(Stored items)

━━━

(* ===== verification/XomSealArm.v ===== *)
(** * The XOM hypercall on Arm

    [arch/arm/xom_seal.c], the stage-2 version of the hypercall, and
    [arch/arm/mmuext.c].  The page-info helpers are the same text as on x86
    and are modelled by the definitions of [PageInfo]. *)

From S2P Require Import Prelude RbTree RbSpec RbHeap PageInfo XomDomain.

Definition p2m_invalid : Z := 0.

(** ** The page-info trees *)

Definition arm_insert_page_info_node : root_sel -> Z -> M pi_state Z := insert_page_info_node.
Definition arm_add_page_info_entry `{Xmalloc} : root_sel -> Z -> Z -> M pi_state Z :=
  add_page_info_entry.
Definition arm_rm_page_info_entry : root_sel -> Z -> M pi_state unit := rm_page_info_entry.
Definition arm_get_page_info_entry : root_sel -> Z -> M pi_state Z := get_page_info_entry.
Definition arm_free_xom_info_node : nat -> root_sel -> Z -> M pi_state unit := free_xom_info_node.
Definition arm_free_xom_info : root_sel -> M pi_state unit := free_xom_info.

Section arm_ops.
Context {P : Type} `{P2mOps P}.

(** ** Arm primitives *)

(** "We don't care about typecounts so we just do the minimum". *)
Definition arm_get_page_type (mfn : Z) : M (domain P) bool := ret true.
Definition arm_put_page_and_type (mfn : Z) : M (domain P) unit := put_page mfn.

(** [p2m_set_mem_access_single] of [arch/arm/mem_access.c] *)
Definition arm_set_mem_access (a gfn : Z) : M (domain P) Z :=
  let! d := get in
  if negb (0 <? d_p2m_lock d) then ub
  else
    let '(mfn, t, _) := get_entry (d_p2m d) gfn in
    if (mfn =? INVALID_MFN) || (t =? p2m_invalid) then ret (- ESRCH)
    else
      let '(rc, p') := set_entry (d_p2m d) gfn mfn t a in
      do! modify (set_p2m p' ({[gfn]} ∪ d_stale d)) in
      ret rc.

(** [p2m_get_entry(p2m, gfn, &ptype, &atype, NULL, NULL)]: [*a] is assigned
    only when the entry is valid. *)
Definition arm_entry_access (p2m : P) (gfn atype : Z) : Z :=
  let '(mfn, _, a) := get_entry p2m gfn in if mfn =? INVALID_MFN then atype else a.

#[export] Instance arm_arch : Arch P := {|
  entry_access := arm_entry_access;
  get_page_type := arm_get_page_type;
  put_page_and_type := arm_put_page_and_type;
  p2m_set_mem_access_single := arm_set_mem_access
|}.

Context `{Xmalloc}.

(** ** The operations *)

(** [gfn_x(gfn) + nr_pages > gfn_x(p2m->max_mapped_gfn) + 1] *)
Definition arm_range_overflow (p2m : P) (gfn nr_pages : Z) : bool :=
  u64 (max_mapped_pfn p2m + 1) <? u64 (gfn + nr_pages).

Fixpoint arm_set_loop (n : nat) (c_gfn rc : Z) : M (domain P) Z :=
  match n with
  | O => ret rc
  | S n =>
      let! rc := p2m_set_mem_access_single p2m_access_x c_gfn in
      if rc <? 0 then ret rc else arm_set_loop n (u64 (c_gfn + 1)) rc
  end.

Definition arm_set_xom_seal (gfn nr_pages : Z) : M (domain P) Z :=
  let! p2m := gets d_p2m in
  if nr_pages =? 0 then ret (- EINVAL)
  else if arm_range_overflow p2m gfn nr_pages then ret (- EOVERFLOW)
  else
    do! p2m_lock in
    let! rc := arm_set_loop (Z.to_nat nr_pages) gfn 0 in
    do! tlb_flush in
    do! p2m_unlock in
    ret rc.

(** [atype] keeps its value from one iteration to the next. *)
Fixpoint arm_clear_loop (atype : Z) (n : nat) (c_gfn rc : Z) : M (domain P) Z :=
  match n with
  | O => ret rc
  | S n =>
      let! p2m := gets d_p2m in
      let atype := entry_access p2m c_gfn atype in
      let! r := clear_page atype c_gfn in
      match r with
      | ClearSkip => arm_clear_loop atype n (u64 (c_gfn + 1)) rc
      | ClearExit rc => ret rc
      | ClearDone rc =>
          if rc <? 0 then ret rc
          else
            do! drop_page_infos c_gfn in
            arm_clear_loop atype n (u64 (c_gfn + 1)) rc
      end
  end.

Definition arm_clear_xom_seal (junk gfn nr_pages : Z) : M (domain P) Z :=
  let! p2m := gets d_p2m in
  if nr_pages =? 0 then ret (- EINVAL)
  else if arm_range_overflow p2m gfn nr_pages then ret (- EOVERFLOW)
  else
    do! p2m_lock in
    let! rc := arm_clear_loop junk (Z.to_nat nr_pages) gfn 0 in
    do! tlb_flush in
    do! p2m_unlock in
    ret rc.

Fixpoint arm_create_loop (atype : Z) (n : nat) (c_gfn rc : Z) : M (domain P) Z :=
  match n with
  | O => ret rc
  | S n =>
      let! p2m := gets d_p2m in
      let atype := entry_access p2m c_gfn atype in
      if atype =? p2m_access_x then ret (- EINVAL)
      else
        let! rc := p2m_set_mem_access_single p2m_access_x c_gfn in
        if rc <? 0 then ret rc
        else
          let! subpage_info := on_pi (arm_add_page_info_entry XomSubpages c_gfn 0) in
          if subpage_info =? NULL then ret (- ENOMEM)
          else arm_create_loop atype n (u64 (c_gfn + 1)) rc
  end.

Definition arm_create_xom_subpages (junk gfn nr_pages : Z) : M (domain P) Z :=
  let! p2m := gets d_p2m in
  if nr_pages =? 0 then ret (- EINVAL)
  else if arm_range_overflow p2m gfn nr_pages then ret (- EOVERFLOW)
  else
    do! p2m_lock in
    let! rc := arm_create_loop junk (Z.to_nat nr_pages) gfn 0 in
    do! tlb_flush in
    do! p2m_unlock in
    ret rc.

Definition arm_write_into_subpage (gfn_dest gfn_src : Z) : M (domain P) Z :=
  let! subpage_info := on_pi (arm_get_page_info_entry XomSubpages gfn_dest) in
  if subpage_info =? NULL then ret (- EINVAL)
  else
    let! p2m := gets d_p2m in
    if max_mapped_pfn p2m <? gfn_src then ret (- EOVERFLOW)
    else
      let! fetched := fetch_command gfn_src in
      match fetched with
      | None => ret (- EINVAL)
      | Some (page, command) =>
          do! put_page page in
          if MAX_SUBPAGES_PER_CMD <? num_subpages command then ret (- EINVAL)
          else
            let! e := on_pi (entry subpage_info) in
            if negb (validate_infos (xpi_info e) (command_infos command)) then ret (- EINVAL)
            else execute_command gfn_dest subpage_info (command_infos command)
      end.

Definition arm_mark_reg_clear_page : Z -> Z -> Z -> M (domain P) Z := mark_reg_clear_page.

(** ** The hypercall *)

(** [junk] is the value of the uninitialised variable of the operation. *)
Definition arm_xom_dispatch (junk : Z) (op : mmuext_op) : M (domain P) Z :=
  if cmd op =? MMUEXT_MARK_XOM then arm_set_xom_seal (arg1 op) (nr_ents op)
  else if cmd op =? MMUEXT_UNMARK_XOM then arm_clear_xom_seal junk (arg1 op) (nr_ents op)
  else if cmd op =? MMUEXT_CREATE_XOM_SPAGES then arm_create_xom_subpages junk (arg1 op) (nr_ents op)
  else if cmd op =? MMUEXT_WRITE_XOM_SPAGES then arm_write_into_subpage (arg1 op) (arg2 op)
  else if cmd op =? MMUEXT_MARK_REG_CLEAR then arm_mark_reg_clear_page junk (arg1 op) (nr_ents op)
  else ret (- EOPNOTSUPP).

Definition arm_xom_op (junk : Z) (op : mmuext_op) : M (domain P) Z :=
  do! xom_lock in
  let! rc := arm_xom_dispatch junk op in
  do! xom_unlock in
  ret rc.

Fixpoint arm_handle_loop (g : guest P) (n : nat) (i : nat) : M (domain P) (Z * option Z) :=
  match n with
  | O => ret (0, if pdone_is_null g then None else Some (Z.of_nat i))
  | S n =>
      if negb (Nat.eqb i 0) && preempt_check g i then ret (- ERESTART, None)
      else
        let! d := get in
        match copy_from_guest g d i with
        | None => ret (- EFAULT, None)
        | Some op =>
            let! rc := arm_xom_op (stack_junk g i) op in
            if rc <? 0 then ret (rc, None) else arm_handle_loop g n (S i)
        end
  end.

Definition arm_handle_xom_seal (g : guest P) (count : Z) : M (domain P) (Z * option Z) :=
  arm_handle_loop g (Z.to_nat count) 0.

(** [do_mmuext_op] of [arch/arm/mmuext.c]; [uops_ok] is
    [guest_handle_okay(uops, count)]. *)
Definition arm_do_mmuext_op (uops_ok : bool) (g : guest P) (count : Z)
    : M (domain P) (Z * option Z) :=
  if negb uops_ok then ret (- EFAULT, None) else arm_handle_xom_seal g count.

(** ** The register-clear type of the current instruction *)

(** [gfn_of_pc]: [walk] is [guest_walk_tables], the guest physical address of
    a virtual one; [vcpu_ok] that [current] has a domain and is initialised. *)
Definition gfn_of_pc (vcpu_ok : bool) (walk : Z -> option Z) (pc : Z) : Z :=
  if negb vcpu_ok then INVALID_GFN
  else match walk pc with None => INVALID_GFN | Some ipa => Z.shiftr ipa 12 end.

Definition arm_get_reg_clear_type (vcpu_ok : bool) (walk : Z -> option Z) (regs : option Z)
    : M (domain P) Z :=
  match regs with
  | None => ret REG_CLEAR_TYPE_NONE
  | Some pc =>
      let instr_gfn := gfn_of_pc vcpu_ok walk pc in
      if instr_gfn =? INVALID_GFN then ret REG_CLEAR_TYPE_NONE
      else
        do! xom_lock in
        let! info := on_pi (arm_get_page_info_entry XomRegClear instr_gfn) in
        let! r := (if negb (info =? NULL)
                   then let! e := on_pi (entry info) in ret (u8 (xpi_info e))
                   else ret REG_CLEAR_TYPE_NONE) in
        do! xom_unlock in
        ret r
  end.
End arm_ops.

━━━

▸ Exercise: Reproduce, exactly as they stand in the data above, the lines from the one that holds "add_page_info_entry." to the one that holds "(** ** Arm primitives *)", inclusive.

▸ Written answer:
  add_page_info_entry.
Definition arm_rm_page_info_entry : root_sel -> Z -> M pi_state unit := rm_page_info_entry.
Definition arm_get_page_info_entry : root_sel -> Z -> M pi_state Z := get_page_info_entry.
Definition arm_free_xom_info_node : nat -> root_sel -> Z -> M pi_state unit := free_xom_info_node.
Definition arm_free_xom_info : root_sel -> M pi_state unit := free_xom_info.

Section arm_ops.
Context {P : Type} `{P2mOps P}.

(** ** Arm primitives *)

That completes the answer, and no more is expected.